Ces gens vivent dans un monde synthétique, non existant, et si on pense que plusieurs centaines de millions de gens, voire des milliards, sont impliqués dans ce monde virtuel, on peut vraiment parler d’une décadence en masse de la civilisation.

La pensée classique de Lessing

Pour le LYM argentin, la meilleure chose à faire pour soutenir le rôle historique de leur gouvernement en ce moment, en plus d’étudier et d’enseigner la science de l’économie physique, est de défendre la méthode de penser classique et la culture classique. Vous avez un certain avantage en Argentine, parce que votre pays appartient historiquement à la culture européenne, et vous devriez pouvoir facilement vous reconnecter à la Renaissance italienne et à la période classique allemande en particulier.

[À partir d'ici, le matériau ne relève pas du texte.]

(** The overrides of [Error]: the two terminal states report an invalid
    transition, the error state keeps its error. *)
Definition AppStateInstallComplete_Error (ec : ErrorContext) (message : CString) : AppM unit :=
  HandleInvalidStateTransition AppStateInstallComplete.
Definition AppStateNoUpdate_Error (ec : ErrorContext) (message : CString) : AppM unit :=
  HandleInvalidStateTransition AppStateNoUpdate.
Definition AppStateError_Error (ec : ErrorContext) (message : CString) : AppM unit := mret tt.

(** The virtual [Error] of the state [st]. *)
Definition state_Error (st : AppState) (ec : ErrorContext) (message : CString) : AppM unit :=
  match st with
  | AppStateInstallComplete => AppStateInstallComplete_Error ec message
  | AppStateNoUpdate => AppStateNoUpdate_Error ec message
  | AppStateError => AppStateError_Error ec message
  | _ => AppState_Error ec message
  end.

(** [AppState::HandleGroupPolicyError] in the state [st]. *)
Definition HandleGroupPolicyError (st : AppState) (code : HRESULT) : AppM unit :=
  a ← get_app;
  App_LogTextAppendFormat (_T "Status=" ++ (if is_update a then _T "update" else _T "install") ++ _T "-disabled");;
  state_Error st (ErrorContext_of code) (LoadString language IDS_APP_INSTALL_DISABLED_BY_GROUP_POLICY).

(** ** Init and waiting to check for an update *)

Definition AppStateInit_QueueUpdateCheck : AppM unit :=
  a ← get_app;
  call (Call_ResetInstallProgress (app_guid a));;
  call (Call_ResetCurrentStateKey (app_guid a));;
  ChangeState AppStateWaitingToCheckForUpdate.

(** The part of [PreUpdateCheck] after the policy check. *)
Definition PreUpdateCheck_allowed (update_request : Request) : AppM Request :=
  a ← get_app;
  let current := version (current_version a) in
  when (negb (IsEmpty current)) (call (Call_PurgeAppLowerVersions (app_guid a) current));;
  call (Call_SynchronizeClientState (app_guid a));;
  if App_is_eula_accepted a || bc_is_offline_install ctx then
    let update_request' := BuildRequest ctx a true update_request in
    App_SetCurrentTimeAs TIME_UPDATE_CHECK_START;;
    ChangeState AppStateCheckingForUpdate;;
    mret update_request'
  else
    call (Call_Metric metric_worker_apps_not_updated_eula);;
    state_Error AppStateWaitingToCheckForUpdate
      (ErrorContext_of GOOPDATE_E_APP_UPDATE_DISABLED_EULA_NOT_ACCEPTED)
      (LoadString language IDS_INSTALL_FAILED);;
    mret update_request.

(** [PreUpdateCheck] returns the request, with the application added when it
    goes on to the update check. *)
Definition AppStateWaitingToCheckForUpdate_PreUpdateCheck (update_request : Request) : AppM Request :=
  a ← get_app;
  let policy_hr := if negb (bc_is_auto_update ctx) then App_CheckGroupPolicy ctx a else S_OK in
  if FAILED policy_hr then
    HandleGroupPolicyError AppStateWaitingToCheckForUpdate policy_hr;;
    mret update_request
  else PreUpdateCheck_allowed update_request.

Laissez-moi vous parler un peu de la « pensée classique » allemande, car c’est, à mon avis, le meilleur antidote aux émotions malsaines associées aux jeux vidéo violents et à tout ce monde virtuel.

Je commencerai par vous parler d’un poète qui a jeté les bases de la pensée classique, Lessing [1729-1781], qui, avec Moses Mendelssohn [1729-1786], accomplit une oeuvre héroïque. La guerre de Trente ans et celle de Sept ans avaient laissé les pays d’Europe durement dévastés.

Après la mort de Leibniz [1646- 1716], une immense contre-opération fut montée par les « lumières » françaises et anglaises pour contrer son influence. Les deux poètes Lessing et Mendelssohn commencèrent à lutter contre les « lumières » anglaises et tout ce qui dominait à ce moment-là dans les cours européennes, principalement la culture française dégénérée, avec Voltaire et autres.

Si vous regardez l’image de l’homme véhiculée à cette époque par les lumières anglaises, avec Locke et Hobbes par exemple, vous vous apercevez qu’elle est identique à celle de la faction impériale actuelle. Pour eux, en somme, l’homme est naturellement mauvais, il est incapable d’idées et la seule connaissance qu’il puisse avoir vient des perceptions sensuelles. Et si l’on a suffisamment de perceptions, on peut arriver à certaines conclusions et les appeler « idées », mais en termes de principes universels, les idées n’existent pas. Et puisque l’homme est par nature mauvais, ses émotions le sont aussi.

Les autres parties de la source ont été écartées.